Businessman Leonid Nevzlin has responded to the ACF investigation into his involvement in attacks on associates of opposition politician Alexei Navalny by saying that he sees little point in discussing the details of the “concocted leak” in Moscow.
“Let an independent investigation and, if the investigation deems it necessary, a court in a democratic country assess these so-called ‘materials’ first. I am convinced that justice will confirm the absurdity and complete untenability of the accusations against me,” Nevzlin said in a statement on social media.
An investigation by the Anti-Corruption Foundation, released on September 12, claims that Leonid Nevzlin, one of the former Yukos executives and a public figure, could have organized the attack on Alexei Navalny’s associate Leonid Volkov in March this year. The investigation, citing a source, says that Nevzlin organized and paid for the attack not only on Volkov, but also on ACF director Ivan Zhdanov and the wife of economist Maksim Mironov, who participated in the development of Navalny’s presidential program in 2018.
The ACF claims that Nevzlin allegedly formulated his order in such a way that the assassination attempt would end with Volkov being disabled and handed over to the Russian security services.
According to the source, Navalny’s associate was to be “beaten with hammers” and kidnapped and taken to Russia. As proof, the interlocutor provided the ACF team with videos taken by participants in the attacks on Zhdanov in Geneva and Mironov’s wife Aleksandra Petrachkova in Argentina on September 1, 2023, as well as correspondence in which a person recorded as Leonid Nevzlin discusses with a “contractor” the attack on Leonid Volkov.
Investigators compared these messages to those Nevzlin sent to the current head of the international ACF, Maria Pevchikh. “Nevzlin writes in a very specific and recognizable style. <…> This style can be seen in the records sent to us,” the investigation says.
The correspondence was investigated in parallel with the ACF by Mikhail Maglov, a journalist from Project and The Agency, and Hristo Grozev, an investigative journalist for Der Spiegel and The Insider. The Agency writes that the analysis proved the reliability of the correspondence.
The correspondence was analyzed in parallel with FBC by Mikhail Maglov, a journalist from Project and Agency, and Hristo Grozev, an investigative journalist from Der Spiegel and The Insider. The publication “Agency” writes that the analysis proved the authenticity of the correspondence.
Former Yukos head Mikhail Khodorkovsky commented on the ACF material, which, according to him, “sounded either hints or accusations” in his personal address. He said he considered the attacks on Volkov, Zhdanov and Petrachkova to be “heinous crimes.” “If the ACF wish to provably accuse me of something, they can go to court. And not slyly shit on my reputation,” Khodorkovsky wrote, noting that he knew nothing about the attacks other than what was published in open sources.

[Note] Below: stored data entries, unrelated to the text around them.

Lemma FormatDestroy_Done_valid format s u s' :
  FormatDestroy format s = Done u s' -> FormatCheck format s = Done CheckPass s.
Proof.
  unfold FormatDestroy. intros H. inv_bind H.
  match goal with H : AVERT_Format _ _ = _ |- _ => by apply AVERT_Format_Done in H as [? _] end.
Qed.

(** A destruction writes, in the descriptors, the signature and the ring
    links of the destroyed one and ring links of its neighbours; in the
    arenas, ring links and the pool. *)
Lemma FormatDestroy_frame format s u s' :
  FormatDestroy format s = Done u s' ->
  (forall f, f <> format -> fcore <$> fmt s' f = fcore <$> fmt s f) /\
  (exists fs, fmt s format = Some fs /\
     fcore <$> fmt s' format = Some (fcore (FormatStruct.set_sig SigInvalid fs))) /\
  (forall b, ArenaStruct.formatSerial <$> arn s' b = ArenaStruct.formatSerial <$> arn s b) /\
  words s' = words s /\ streams s' = streams s.
Proof.
  intros H. pose proof (FormatDestroy_Done_valid _ _ _ _ H) as Hc.
  destruct (FormatDestroy_runs format s Hc)
    as (fs & a & s1 & s'' & Hfs & Ha & Hring & Hrem & Hrun & Hfs' & Hfo & Hao & Hw & Hst).
  destruct u. rewrite H in Hrun. injection Hrun as <-.
  pose proof (RingRemove_same_core _ _ _ _ Hrem) as (Fc & Ac & _ & _).
  split.
  { intros f Hne. by rewrite Hfo, Fc. }
  split.
  { exists fs. split; [done|]. by rewrite Hfs'. }
  split; [|done].
  intros b. rewrite Hao. specialize (Ac b).
  assert (Hser : ArenaStruct.formatSerial <$> arn s1 b = ArenaStruct.formatSerial <$> arn s b).
  { destruct (arn s1 b) as [x1|], (arn s b) as [x|]; simpl in *; try done.
    destruct x1, x. unfold acore in Ac. simpl in Ac. by simplify_eq. }
  rewrite <- Hser. case_decide; [|done]. by destruct (arn s1 b).
Qed.

Lemma fcore_arena (x y : option FormatStruct.t) :
  fcore <$> x = fcore <$> y -> FormatStruct.arena <$> x = FormatStruct.arena <$> y.
Proof.
  destruct x as [x|], y as [y|]; simpl; try done.
  destruct x, y. unfold fcore. simpl. intros [=]. by subst.
Qed.

Lemma FormatDestroy_arena_frame format s u s' :
  FormatDestroy format s = Done u s' ->
  forall f, FormatStruct.arena <$> fmt s' f = FormatStruct.arena <$> fmt s f.
Proof.
  intros H f. destruct (FormatDestroy_frame _ _ _ _ H) as (Fo & (fs & Hfs & Hf) & _).
  destruct (decide (f = format)) as [->|Hne].
  - rewrite Hfs. destruct (fmt s' format) as [fs'|]; [|done].
    apply (inj Some) in Hf. simpl. f_equal.
    destruct fs, fs'. unfold fcore in Hf. simpl in Hf. by simplify_eq.
  - apply fcore_arena. by apply Fo.
Qed.

Lemma FormatCreate_arena_frame formatReturn arena alignment variety
    scan skip move isMoved copy pad class s res s' :
  FormatCreate formatReturn arena alignment variety scan skip move isMoved copy pad class s
    = Done res s' ->
  forall f, (res = ResOK -> words s' !! formatReturn <> Some f) ->
    FormatStruct.arena <$> fmt s' f = FormatStruct.arena <$> fmt s f.
Proof.
  intros H f Hf. destruct (decide (res = ResOK)) as [->|Hres].
  - apply FormatCreate_ok in H
      as (p & a & rest & fs & a' & _ & _ & _ & _ & Hw & _ & _ & _ & _ & Fo & _).
    apply fcore_arena, Fo. intros ->. by apply Hf.
  - apply FormatCreate_Done_inv in H as (_ & a & _ & [(_ & _ & ->)|H]); [done|].
    by destruct H as (? & ? & ? & _ & _ & ? & _).
Qed.

Lemma FormatArena_eq format s :
  FormatArena format s =
  match fmt s format with Some fs => Done (FormatStruct.arena fs) s | None => Fault end.
Proof. apply format_get_eq. Qed.

Lemma WriteF_frame stream items s r s' :
  WriteF stream items s = Done r s' ->
  formats s' = formats s /\ arenas s' = arenas s /\ words s' = words s /\
  exists st, streams s !! stream = Some st /\
    r = (WriteF_items items st).1 /\
    streams s' = <[stream := (WriteF_items items st).2]> (streams s).
Proof.
  unfold WriteF. destruct (decide (stream = NULL)); [done|].
  destruct (streams s !! stream) as [st|]; [|done].
  intros [= <- <-]. repeat split. by exists st.
Qed.

Lemma FormatDescribe_frame format stream s r s' :
  FormatDescribe format stream s = Done r s' ->
  formats s' = formats s /\ arenas s' = arenas s /\ words s' = words s.
Proof.
  unfold FormatDescribe. intros H. inv_bind H.
  match goal with H : format_load _ _ = _ |- _ =>
    rewrite format_load_eq in H; destruct (fmt s format); [|done]; injection H as <- <- end.
  inv_bind H.
  match goal with H : arena_get _ _ _ = _ |- _ =>
    rewrite arena_get_eq in H; destruct (arn s _); [|done]; injection H as <- <- end.
  inv_bind H.
  match goal with H : WriteF _ _ _ = _ |- _ =>
    apply WriteF_frame in H as (F & A & W & _) end.
  case_decide; injection H as <- <-; done.
Qed.

(** ** Description *)

Lemma FormatDescribe_eq format stream s :
  FormatDescribe format stream s =
  match fmt s format with
  | None => Fault
  | Some fs =>
      match arn s (FormatStruct.arena fs) with
      | None => Fault
      | Some a =>
          WriteF stream (describe_items format fs (ArenaStruct.serial a)) s
      end
  end.
Proof.
  unfold FormatDescribe, bind. rewrite format_load_eq.
  destruct (fmt s format) as [fs|]; [|done].
  rewrite arena_get_eq. destruct (arn s (FormatStruct.arena fs)) as [a|]; [|done].
  fold (describe_items format fs (ArenaStruct.serial a)).
  destruct (WriteF stream _ s) as [r s'| |]; [|done..].
  case_decide; [done|]. destruct (decide (r = ResOK)) as [->|]; [done|]. by destruct r.
Qed.

Lemma WriteF_items_spec items st :
  (length items <= StreamStruct.room st)%nat /\
    WriteF_items items st =
      (ResOK, StreamStruct.Build (StreamStruct.written st ++ items)
                (StreamStruct.room st - length items)) \/
  (StreamStruct.room st < length items)%nat /\
    WriteF_items items st =
      (ResIO, StreamStruct.Build (StreamStruct.written st ++ take (StreamStruct.room st) items)
                0).
Proof.
  revert st. induction items as [|item items IH]; intros [w r]; simpl.
  - left. split; [lia|]. rewrite app_nil_r. do 2 f_equal. lia.
  - destruct r as [|r]; simpl.
    + right. split; [lia|]. by rewrite app_nil_r.
    + destruct (IH (StreamStruct.Build (w ++ [item]) r)) as [[Hlen ->]|[Hlen ->]]; simpl in *.
      * left. split; [lia|]. by rewrite <- app_assoc.
      * right. split; [lia|]. by rewrite <- app_assoc.
Qed.

(** C10, as the code has it.  [FormatDescribe] hands [WriteF] the
    descriptor's address and serial, its arena's address and serial, the
    alignment and the six methods scan, skip, move, isMoved, copy and pad
    (the class method and the variety are not among the pieces); it stores
    to no descriptor, arena or client word; its result is the writer's, a
    failure exactly when the sink's write fails, and on success the sink
    has received all the pieces in order. *)
Theorem FormatDescribe_renders (format stream : Addr) (s : State)
    (fs : FormatStruct.t) (a : ArenaStruct.t) (st : StreamStruct.t) :
  fmt s format = Some fs ->
  arn s (FormatStruct.arena fs) = Some a ->
  stream <> NULL -> streams s !! stream = Some st ->
  let items :=
    [ ("Format $P ($U) {\n", [WriteFP format; WriteFU (FormatStruct.serial fs)]);
      ("  arena $P ($U)\n", [WriteFP (FormatStruct.arena fs); WriteFU (ArenaStruct.serial a)]);
      ("  alignment $W\n", [WriteFW (FormatStruct.alignment fs)]);
      ("  scan $F\n", [WriteFF (FormatStruct.scan fs)]);
      ("  skip $F\n", [WriteFF (FormatStruct.skip fs)]);
      ("  move $F\n", [WriteFF (FormatStruct.move fs)]);
      ("  isMoved $F\n", [WriteFF (FormatStruct.isMoved fs)]);
      ("  copy $F\n", [WriteFF (FormatStruct.copy fs)]);
      ("  pad $F\n", [WriteFF (FormatStruct.pad fs)]);
      ("} Format $P ($U)\n", [WriteFP format; WriteFU (FormatStruct.serial fs)]) ] in
  exists res st',
    FormatDescribe format stream s
      = Done res (with_streams (<[stream := st']> (streams s)) s) /\
    WriteF stream items s
      = Done res (with_streams (<[stream := st']> (streams s)) s) /\
    (res = ResOK <-> (length items <= StreamStruct.room st)%nat) /\
    (res <> ResOK <-> res = ResIO) /\
    (res = ResOK -> StreamStruct.written st' = StreamStruct.written st ++ items).
Proof.
  intros Hfs Ha Hstream Hst items.
  rewrite FormatDescribe_eq, Hfs, Ha.
  change (describe_items format fs (ArenaStruct.serial a)) with items.
  unfold WriteF. rewrite decide_False by done. rewrite Hst.
  exists (WriteF_items items st).1, (WriteF_items items st).2.
  split; [done|]. split; [done|].
  destruct (WriteF_items_spec items st) as [[Hlen ->]|[Hlen ->]];
    unfold items in *; simpl in *.
  - split; [done|]. split; [|done]. split; done.
  - split; [split; [done|lia]|]. split; [done|]. done.
Qed.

Khodorkovsky called Leonid Nevzlin his “longtime business partner, associate and friend” in the commentary, noting that the accusations against him were made on the basis of information published by RT. “Two assumptions can be made here. Either this is true and then Leonid Nevzlin has gone mad. Or it’s an FSS provocation and a fake on which a lot of money has been spent. We have seen such provocations many times, for example, in the Magnitsky case,” Khodorkovsky writes.
The accusation that it was Leonid Nevzlin who ordered the attack on Volkov was first made by the Russian propaganda channel RT on September 6, 2024, Sever.Realii notes.